Kepler-138c and Kepler-138d are estimated to be about three times the size of Earth and twice the mass of our own planet, but with much lower densities.

The research team did not directly observe the water on the planets, but by comparing the observational data with pre-existing models, they found that it should consist of materials with a density between the gases hydrogen and helium and rock, with the likely candidate being water. That said, the researchers believe that these planets could have incredibly hot atmospheres, which means their surfaces might not be littered with vast liquid oceans.

“The temperature in Kepler-138d’s atmosphere is probably above the boiling point of water, and we expect a thick, dense atmosphere made of steam on this planet,” Piaulet said. “Only under that steamy atmosphere could there be high-pressure liquid water, or even water in another phase that occurs at high pressures, called supercritical fluid.”

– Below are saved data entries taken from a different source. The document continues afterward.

(** The same in terms of instants: along the batch, the microsecond
    count of the recovered timestamps never increases. *)
Corollary batch_instants_descending (E : env) (w : world) :
  exists batch w' stamps,
    scrape_live_news E w = (Ok batch, w') /\
    map a_actual_datetime batch = map DateTime.isoformat stamps /\
    StronglySorted
      (fun newer older => DateTime.to_microseconds older <= DateTime.to_microseconds newer)
      stamps.
Proof.
  destruct (scrape_live_news_outcome E w) as (batch & w' & Hrun & Hstamped & Hnewest).
  destruct (stamps_of_timestamped batch Hstamped) as (stamps & Hmap & Hall).
  pose proof (stamps_sorted batch stamps Hmap Hall Hnewest) as Hsorted.
  exists batch, w', stamps. split; [exact Hrun |]. split; [exact Hmap |].
  clear Hmap Hrun Hnewest Hstamped.
  induction Hsorted as [|d stamps _ IH Hd]; [constructor |].
  apply Forall_cons in Hall as [Hdc Hall].
  constructor; [by apply IH |].
  apply Forall_forall. intros o Ho.
  apply DateTimeFacts.leb_instants.
  - by destruct (proj1 (Forall_forall _ _) Hall o Ho).
  - by destruct Hdc.
  - by apply (proj1 (Forall_forall _ _) Hd o Ho).
Qed.

(** A run on the sample listing: the row of last week is dropped, the
    two fresh items come back newest first, the reverse of the listing. *)
Example scrape_sample_listing :
  (fun r => match r with
            | Ok batch => map a_actual_datetime batch
            | Raise _ => []
            end) (scrape_live_news Sample.busy (Sample.fresh Sample.empty_db)).1
  = [Py.lit "2025-08-23T09:00:00"; Py.lit "2025-08-22T23:10:00"].
Proof. vm_compute. reflexivity. Qed.


(** The same through the loop: a candidate that came without a date,
    whose page gives none either, is stored as "Unknown" and heads the
    sorted batch, before the candidate with a date. *)
Example loop_places_undated_first :
  (fun r => match r with
            | Ok events => map a_actual_datetime (sort_newest_first events)
            | Raise _ => []
            end)
    (for_each (process_candidate Sample.busy) [Sample.lead; Sample.stray] []
       (Sample.fresh Sample.empty_db)).1
  = [Py.lit "Unknown"; Py.lit "2025-08-23T08:30:00"].
Proof. vm_compute. reflexivity. Qed.

(** *** Recovery of dates: what is never found, and the range of what is *)

(** X13. A text without any decimal digit yields no timestamp: both
    recovery functions answer [None] without reading the clock, and a
    link of a listing row with such a text adds no candidate. *)
Theorem digit_free_text_has_no_timestamp (E : env) (w : world) (text : Py.str) :
  Forall (fun c => Py.isdecimal c = false) text ->
  extract_actual_datetime_from_row E text w = (Ok None, w) /\
  extract_datetime_from_article_page E text w = (Ok None, w) /\
  forall row items link,
    lr_text_stripped row = text -> visit_link E row items link w = (Ok items, w).
Proof.
  intros Hfree.
  assert (Hc : combined_datetime text = None).
  { unfold combined_datetime, date_time_re, Re.group. by rewrite search_digit_free. }
  assert (Hd : Re.search date_re text = None).
  { unfold date_re, Re.group. by rewrite search_digit_free. }
  assert (Ht : Re.search time_re text = None).
  { unfold time_re, Re.group. by rewrite search_digit_free. }
  assert (Hrow : extract_actual_datetime_from_row E text w = (Ok None, w)).
  { unfold extract_actual_datetime_from_row. by rewrite Hc, Hd, Ht. }
  split; [exact Hrow |]. split.
  - unfold extract_datetime_from_article_page. by rewrite Hc, Hd, Ht.
  - intros row items [href title] <-. unfold visit_link.
    destruct (looks_like_news title href); [| done].
    unfold bind. by rewrite Hrow.
Qed.

Lemma digit_free_text_has_no_timestamp_witness :
  extract_actual_datetime_from_row Sample.quiet (Py.lit "posted by someone")
    (Sample.fresh Sample.empty_db) = (Ok None, Sample.fresh Sample.empty_db).
Proof.
  refine (proj1 (digit_free_text_has_no_timestamp Sample.quiet
                   (Sample.fresh Sample.empty_db) (Py.lit "posted by someone") _)).
  apply digit_free_forallb. vm_compute. reflexivity.
Defined.

Lemma make_fields (y m d H Mi : Z) (dt : DateTime.datetime) :
  DateTime.make y m d H Mi = Some dt ->
  DateTime.year dt = y /\ DateTime.month dt = m /\ DateTime.day dt = d /\
  DateTime.hour dt = H /\ DateTime.minute dt = Mi.
Proof.
  unfold DateTime.make. destruct (DateTime.valid _); [| done]. by intros [= <-].
Qed.

Lemma century_year (year month day : Py.str) (H Mi : Z) (dt : DateTime.datetime) :
  Re.fits (Re.group Re.Digit 2 2) year ->
  date_of_strings (Py.lit "20" ++ year) month day H Mi = Some dt ->
  2000 <= DateTime.year dt <= 2099 /\ DateTime.hour dt = H /\ DateTime.minute dt = Mi.
Proof.
  intros Hfit. destruct (int_century year Hfit) as (yy & _ & Hyy & Hint).
  unfold date_of_strings. rewrite Hint.
  destruct (Py.int month); [| done]. destruct (Py.int day); [| done].
  intros Hm. apply make_fields in Hm as (-> & _ & _ & -> & ->). lia.
Qed.

Lemma datetime_of_strings_date (year month day hour minute : Py.str) :
  datetime_of_strings year month day hour minute =
    match Py.int hour, Py.int minute with
    | Some H, Some Mi => date_of_strings year month day H Mi
    | _, _ => None
    end.
Proof.
  unfold datetime_of_strings, date_of_strings.
  destruct (Py.int year), (Py.int month), (Py.int day), (Py.int hour), (Py.int minute); done.
Qed.

Lemma datetime_of_strings_century (year month day hour minute : Py.str)
    (dt : DateTime.datetime) :
  Re.fits (Re.group Re.Digit 2 2) year ->
  datetime_of_strings (Py.lit "20" ++ year) month day hour minute = Some dt ->
  2000 <= DateTime.year dt <= 2099.
Proof.
  intros Hfit. rewrite datetime_of_strings_date.
  destruct (Py.int hour); [| done]. destruct (Py.int minute); [| done].
  intros Hd. by apply (century_year _ _ _ _ _ _ Hfit) in Hd as [? _].
Qed.

(** The year group of a match of the date pattern, or of the combined
    pattern, is two decimal digits. *)
Lemma date_re_year (text day month year : Py.str) :
  Re.search date_re text = Some [day; month; year] ->
  Re.fits (Re.group Re.Digit 2 2) year.
Proof.
  intros Hs. apply search_sound in Hs. cbn in Hs.
  inversion Hs as [|? ? ? ? _ Hs1]; subst. inversion Hs1 as [|? ? ? ? _ Hs2]; subst.
  by inversion Hs2.
Qed.

Lemma date_time_re_year (text day month year hour minute : Py.str) :
  Re.search date_time_re text = Some [day; month; year; hour; minute] ->
  Re.fits (Re.group Re.Digit 2 2) year.
Proof.
  intros Hs. apply search_sound in Hs. cbn in Hs.
  inversion Hs as [|? ? ? ? _ Hs1]; subst. inversion Hs1 as [|? ? ? ? _ Hs2]; subst.
  by inversion Hs2.
Qed.

Lemma combined_datetime_century (text : Py.str) (dt : DateTime.datetime) :
  combined_datetime text = Some dt -> 2000 <= DateTime.year dt <= 2099.
Proof.
  unfold combined_datetime.
  destruct (Re.search date_time_re text) as [groups|] eqn:Hs; [| done].
  destruct groups as [|day [|month [|year [|hour [|minute [|]]]]]]; try done.
  apply datetime_of_strings_century. by eapply date_time_re_year.
Qed.

Lemma time_of_strings_date (y m d : Z) (hour minute : Py.str) (dt : DateTime.datetime) :
  time_of_strings y m d hour minute = Some dt ->
  DateTime.year dt = y /\ DateTime.month dt = m /\ DateTime.day dt = d.
Proof.
  unfold time_of_strings. destruct (Py.int hour); [| done]. destruct (Py.int minute); [| done].
  intros Hm. by apply make_fields in Hm as (-> & -> & -> & _).
Qed.

(** X14. A date recovered from a listing row lies in the years 2000 to
    2099, unless the row shows a time of day and no date: then the clock
    has been read once and the result carries the year, month and day of
    that reading. *)
Theorem recovered_date_is_this_century_or_today (E : env) (w w' : world) (text : Py.str)
    (dt : DateTime.datetime) :
  extract_actual_datetime_from_row E text w = (Ok (Some dt), w') ->
  2000 <= DateTime.year dt <= 2099 \/
  (w' = tick w /\
   Re.search date_re text = None /\
   DateTime.year dt = DateTime.year (now_at E (ticks w)) /\
   DateTime.month dt = DateTime.month (now_at E (ticks w)) /\
   DateTime.day dt = DateTime.day (now_at E (ticks w))).
Proof.
  unfold extract_actual_datetime_from_row.
  destruct (combined_datetime text) as [d0|] eqn:Hc.
  { intros [= <- <-]. left. by apply (combined_datetime_century text). }
  destruct (Re.search date_re text) as [dg|] eqn:Hd.
  - destruct dg as [|day [|month [|year [|]]]];
      try (destruct (Re.search time_re text) as [[|? [|? [|]]]|]; done).
    pose proof (date_re_year _ _ _ _ Hd) as Hfit.
    destruct (Re.search time_re text) as [[|hour [|minute [|]]]|]; try done.
    + intros [= Hdt <-]. left. by apply datetime_of_strings_century in Hdt.
    + unfold bind, datetime_now, ret. intros [= Hdt <-]. left.
      by apply century_year in Hdt as [? _].
  - destruct (Re.search time_re text) as [[|hour [|minute [|]]]|]; try done.
    unfold bind, datetime_now, ret. intros [= Hdt <-]. right.
    apply time_of_strings_date in Hdt. done.
Qed.

Lemma recovered_date_is_this_century_or_today_witness :
  2000 <= DateTime.year (DateTime.mk 2025 8 23 9 39 0 0) <= 2099 \/
  (tick (Sample.fresh Sample.empty_db) = tick (Sample.fresh Sample.empty_db) /\
   Re.search date_re (Py.lit "at 09:39") = None /\
   DateTime.year (DateTime.mk 2025 8 23 9 39 0 0)
     = DateTime.year (now_at Sample.quiet (ticks (Sample.fresh Sample.empty_db))) /\
   DateTime.month (DateTime.mk 2025 8 23 9 39 0 0)
     = DateTime.month (now_at Sample.quiet (ticks (Sample.fresh Sample.empty_db))) /\
   DateTime.day (DateTime.mk 2025 8 23 9 39 0 0)
     = DateTime.day (now_at Sample.quiet (ticks (Sample.fresh Sample.empty_db)))).
Proof.
  refine (recovered_date_is_this_century_or_today Sample.quiet
            (Sample.fresh Sample.empty_db) (tick (Sample.fresh Sample.empty_db))
            (Py.lit "at 09:39") (DateTime.mk 2025 8 23 9 39 0 0) _).
  vm_compute. reflexivity.
Defined.

Lemma written_stamp_recovered_witness :
  extract_actual_datetime_from_row Sample.quiet
    ([] ++ Py.lit "22" ++ Py.lit "." ++ Py.lit "08" ++ Py.lit "." ++ Py.lit "25"
        ++ Py.lit " " ++ Py.lit "09" ++ Py.lit ":" ++ Py.lit "39" ++ Py.lit " headline")
    (Sample.fresh Sample.empty_db)
  = (Ok (Some (DateTime.mk 2025 8 22 9 39 0 0)), Sample.fresh Sample.empty_db).
Proof.
  refine (written_stamp_recovered Sample.quiet (Sample.fresh Sample.empty_db)
            [] (Py.lit "22") (Py.lit "08") (Py.lit "25") (Py.lit " ") (Py.lit "09")
            (Py.lit "39") (Py.lit " headline") (DateTime.mk 2025 8 22 9 39 0 0)
            _ _ _ _ _ _ _ _).
  - constructor.
  - apply fits_decide. vm_compute. reflexivity.
  - apply fits_decide. vm_compute. reflexivity.
  - apply fits_decide. vm_compute. reflexivity.
  - apply fits_decide. vm_compute. reflexivity.
  - apply fits_decide. vm_compute. reflexivity.
  - apply fits_decide. vm_compute. reflexivity.
  - vm_compute. reflexivity.
Defined.

(** *** The listing *)

Lemma checked_candidate_mono (E : env) (first last last' : nat) (c : candidate) :
  (last <= last')%nat -> checked_candidate E first last c -> checked_candidate E first last' c.
Proof.
  intros Hle (Ht & Hu & Hr & (k' & Hk' & Hs) & d & k & Hd & Hc & Hk & Hfresh).
  do 3 (split; [done |]). split.
  - exists k'. split; [lia | done].
  - exists d, k. do 2 (split; [done |]). split; [lia | done].
Qed.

Some of the first direct evidence for the existence of aquatic worlds they met in 2012, but subsequent observations have been hard to come by. A study conducted in 2017 suggested that these aquatic worlds could make up a large percentage of potentially habitable exoplanets. Other research in 2019 found that exoplanets larger than Earth, such as the Kepler-138 planets, could likely be water worlds with incredibly deep oceans.

While the recent findings are exciting, the research team hopes to continue work using the Webb Space Telescope to further study the atmospheres of Kepler-138c and d.